Friday, September 30, 2011

58: Conscious Christian Leadership

Group Epignosis (City of Peace) in concert with Greene Memorial United Methodist Church and Roanoke's interfaith community is hosting a Release Screening of 58: The Film at 6 pm on Sunday, October 16th.  This special showing has been said to depict "an empowering vision of the Church rising up to its remarkable potential to end extreme poverty".  Reflecting on a broad range of related issues, this article subsequently invites community support, participation, and attendance in response to Isaiah's plea to 'God's people'.

Jesus Rejected in Nazare
To Judaic and Christian heritages in particular, the prophet Isaiah's writings as transcribed in the Book of Isaiah, bear a deep cultural, historical, and spiritual, relevance.  Though contextualized in a setting of Assyrian and Babylonian domination, including the imposed exile of a divided Israel, its content prophetically directs the course by which 'God's chosen' (Jeremiah 32:38) are to realize a future 'kingdom' in which justice (again) reigns supreme.  It's similarly significant in this respect that Jesus himself, in addressing Nazareth's citizenry (Luke 4:16-21) reads from Isaiah 61 in pronouncing the underlying purpose (and authority) of his own ministry.

"The Spirit of the Lord is upon me, because he anointed me to preach the Gospel to the poor.  He has sent me to proclaim release to the captives, and recovery of sight to the blind, to set free those who are oppressed, to proclaim the favorable year of the Lord."  Luke 4:18-19

In Luke's account, and as alluded to previously in "Leading in an 'Unthinkable' World - Towards Holistic Community", Jesus' proclamation to reinstate Jubilee; or the healing conferred by 'forgiving indebtedness' and 'releasing from bondage', met only with raucous opposition from local religious, civic, and business leaders (Luke 4:23-30).  Nevertheless, yet in this same spirit perhaps, a creative team of film makers including Directors Tony Neeves, and his son Tim, along with Associate Producer Scott Todd, have adopted Isaiah 58 as their project's guiding theme.


In so doing, they've boldly adopted Isaiah's precept to "loosen the bonds of wickedness, To undo the bands of the yoke" and "let the oppressed go free" (58:6), as a call "to create, shape and join communities of passionate, like-minded Christians who will work together to end extreme poverty in our lifetime" (1).  Consequently, and joining with Accord, the 58: team has forged a partner network comprised of established ministries including Compassion International, Living Water, Hope International, and Plant with Purpose.

"Toward a Sustainable Future: Leadership in the New World Economy"

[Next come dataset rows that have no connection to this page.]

Lemma waiting_sends queued : waiting (SendInLoop <$> queued) = queued.
Proof. induction queued as [|d queued IH]; cbn; [done|by f_equal]. Qed.

(** ** One connection *)

Section connection.
Context {B : Type} `{ByteBufferLaws B} (loop : conn_ptr -> nat).
Abbreviation tcp_conn := (TcpConnection.t B unit).
Abbreviation callbacks_ := (server_callbacks (B := B) no_message).
Implicit Types tc : tcp_conn.

(** A step in which sendInLoop is given [ds]; the rest is left alone. *)
Record accepts (ds : list bytes) tc tc' : Prop := {
  ac_state : state_ tc' = state_ tc;
  ac_input : inputBuffer_ tc' = inputBuffer_ tc;
  ac_queue : queue tc' = queue tc;
  ac_log : given (log tc') = given (log tc) ++ ds;
}.

Lemma quiet_accepts more ds tc tc' :
  quiet more tc tc' -> given (log tc') = given (log tc) ++ ds -> accepts ds tc tc'.
Proof. by intros []. Qed.

Lemma given_write data tc : given (log (write data tc).2) = given (log tc).
Proof.
  unfold write. destruct (kernel tc) as [|[e|n] ks]; cbn; [done|done|].
  rewrite given_app. cbn. by rewrite app_nil_r.
Qed.

Lemma given_save rest tc : given (log (saveRemaining callbacks_ rest tc)) = given (log tc).
Proof.
  unfold saveRemaining. change (has_high_water callbacks_) with false. rewrite andb_false_r. by destruct (negb _).
Qed.

Lemma accepts_sendInLoop data tc : state_ tc <> kDisconnected -> accepts [data] tc (sendInLoop callbacks_ data tc).
Proof.
  intros Hs. eapply quiet_accepts; [by apply quiet_sendInLoop|].
  unfold sendInLoop. rewrite bool_decide_eq_false_2 by done.
  assert (forall n (b : bool) tc1, given (log tc1) = given (log tc) ->
    let tc2 := emit (if b then Dropped data else Accepted data) tc1 in
    given (log (if negb b && (0 <? length data - n) then saveRemaining callbacks_ (drop n data) tc2 else tc2)) =
      given (log tc) ++ [data]) as Hrest.
  { intros n b tc1 E tc2. assert (given (log tc2) = given (log tc) ++ [data]) as E2
      by (cbn; rewrite given_app, E; by destruct b).
    destruct (_ && _); by rewrite ?given_save. }
  destruct (negb _ && _); [|by apply (Hrest 0 false)].
  pose proof (given_write data tc) as Hw.
  destruct (write data tc) as [[e|n] tc1]; cbn in Hw; [by apply (Hrest 0)|].
  apply (Hrest n false). by destruct (_ && _).
Qed.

"The world's economic, technological, agricultural, and political systems are breaking down.  While the causes are debated, it's certain that the human assault on the natural world has wiped out vast numbers of species and polluted the land, the air, and the oceans.  After the past 100 years of history, with two world wars and low-grade but vicious warfare going on almost continuously somewhere in the world since World War II ended, it seems impossible for human beings to live together in a state of harmony either among ourselves or with the planet we call home." Richard C. Cook from "Global Crisis: The Time of Testing is Here" (2).

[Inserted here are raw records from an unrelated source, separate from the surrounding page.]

(** * AI Platform runner: training-job submission and model deployment

    A shallow embedding of [tfx/extensions/google_cloud_ai_platform/runner.py]
    and the properties its specification states about it.

    The two public procedures, [start_aip_training] and
    [deploy_model_for_aip_prediction], are sequential scripts over a remote
    control plane.  They are embedded as computations in a small monad that
    threads a store of mutable mappings and a trace of the effects issued
    (log lines, remote calls, sleeps); an exception ends the computation.
    The replies of the remote service are an explicit input: a finite list
    of what successive [execute()] calls give back. *)

From Stdlib Require Import ZArith Ascii String List Lia Sorting.Permutation Sorting.Sorted.
From Stdlib Require Import DecimalString.
From stdpp Require Import base gmap strings list.

Import ListNotations.
Local Set Warnings "-register-all".
Local Open Scope Z_scope.
Local Open Scope list_scope.

(** ** Python values *)

(** The data that crosses this module is JSON-like: execution properties,
    job configurations and decoded replies.  A mapping keeps its items in
    insertion order, as a Python dict does. *)
Inductive value : Type :=
| VNone
| VBool (b : bool)
| VInt (z : Z)
| VStr (s : string)
| VList (l : list value)
| VDict (d : list (string * value)).

Abbreviation dict := (list (string * value)).

(** Exceptions the module raises or lets through.  [HttpError] carries the
    status of [e.resp.status] and the text of [str(e)]. *)
Inductive exn : Type :=
| KeyError (key : string)
| TypeError (msg : string)
| AttributeError (msg : string)
| RuntimeError (msg : string)
| HttpError (status : Z) (text : string).

(** [d.get(k)] *)
Fixpoint dict_get (d : dict) (k : string) : option value :=
  match d with
  | [] => None
  | (k', v) :: rest => if String.eqb k' k then Some v else dict_get rest k
  end.

(** [d[k] = v]: an existing key keeps its position, a new one goes last. *)
Fixpoint dict_set (d : dict) (k : string) (v : value) : dict :=
  match d with
  | [] => [(k, v)]
  | (k', v') :: rest =>
      if String.eqb k' k then (k', v) :: rest else (k', v') :: dict_set rest k v
  end.

(** The mapping left by [d.pop(k)]. *)
Fixpoint dict_remove (d : dict) (k : string) : dict :=
  match d with
  | [] => []
  | (k', v') :: rest =>
      if String.eqb k' k then rest else (k', v') :: dict_remove rest k
  end.

(** [k in d] *)
Definition dict_mem (d : dict) (k : string) : bool :=
  match dict_get d k with Some _ => true | None => false end.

At the same time however, both the scope and complexity of the systemic breakdown to which Richard Cook alludes in the preceding quote, suggests that mankind has entered an unparalleled stage of evolutionary challenge (see - "A New Era Has Begun").  As the video, "Ecologize Growth" below attests however, where modernity's empirical approach over the last four hundred years has fashioned socioeconomic systems that appear sorely inadequate of "better supporting value(s) of human relatedness", an increasing number of socially conscious individuals including clerics, artists, academics and everyday citizens are stepping into roles of global advocacy (3).


Among these are Barrett C. Brown whose recently published findings in "Conscious Leadership for Sustainability", evince the orienting mindsets of highly developed 'leaders' and 'change agents' with established backgrounds in designing sustainability initiatives.  Although there are a number of factors which distinguish these figures from their cohorts, one of the things Brown notes is an underlying difference in referential worldviews between values associated with a dominant social paradigm (DSP) and those aligned with a new ecological paradigm (NEP).
 
Dominant Social Paradigm contrasted with New Ecological Paradigm - Table 7
Consequently, but where the (DSP) is "characterized by belief in the virtues of economic growth, free enterprise, technological progress, and human domination over nature", the (NEP) by contrast "is an ecocentric worldview based on a belief that economic growth is limited by natural resources, that technology will not necessarily overcome our environmental challenges, and that humans should live in harmony with nature" (4).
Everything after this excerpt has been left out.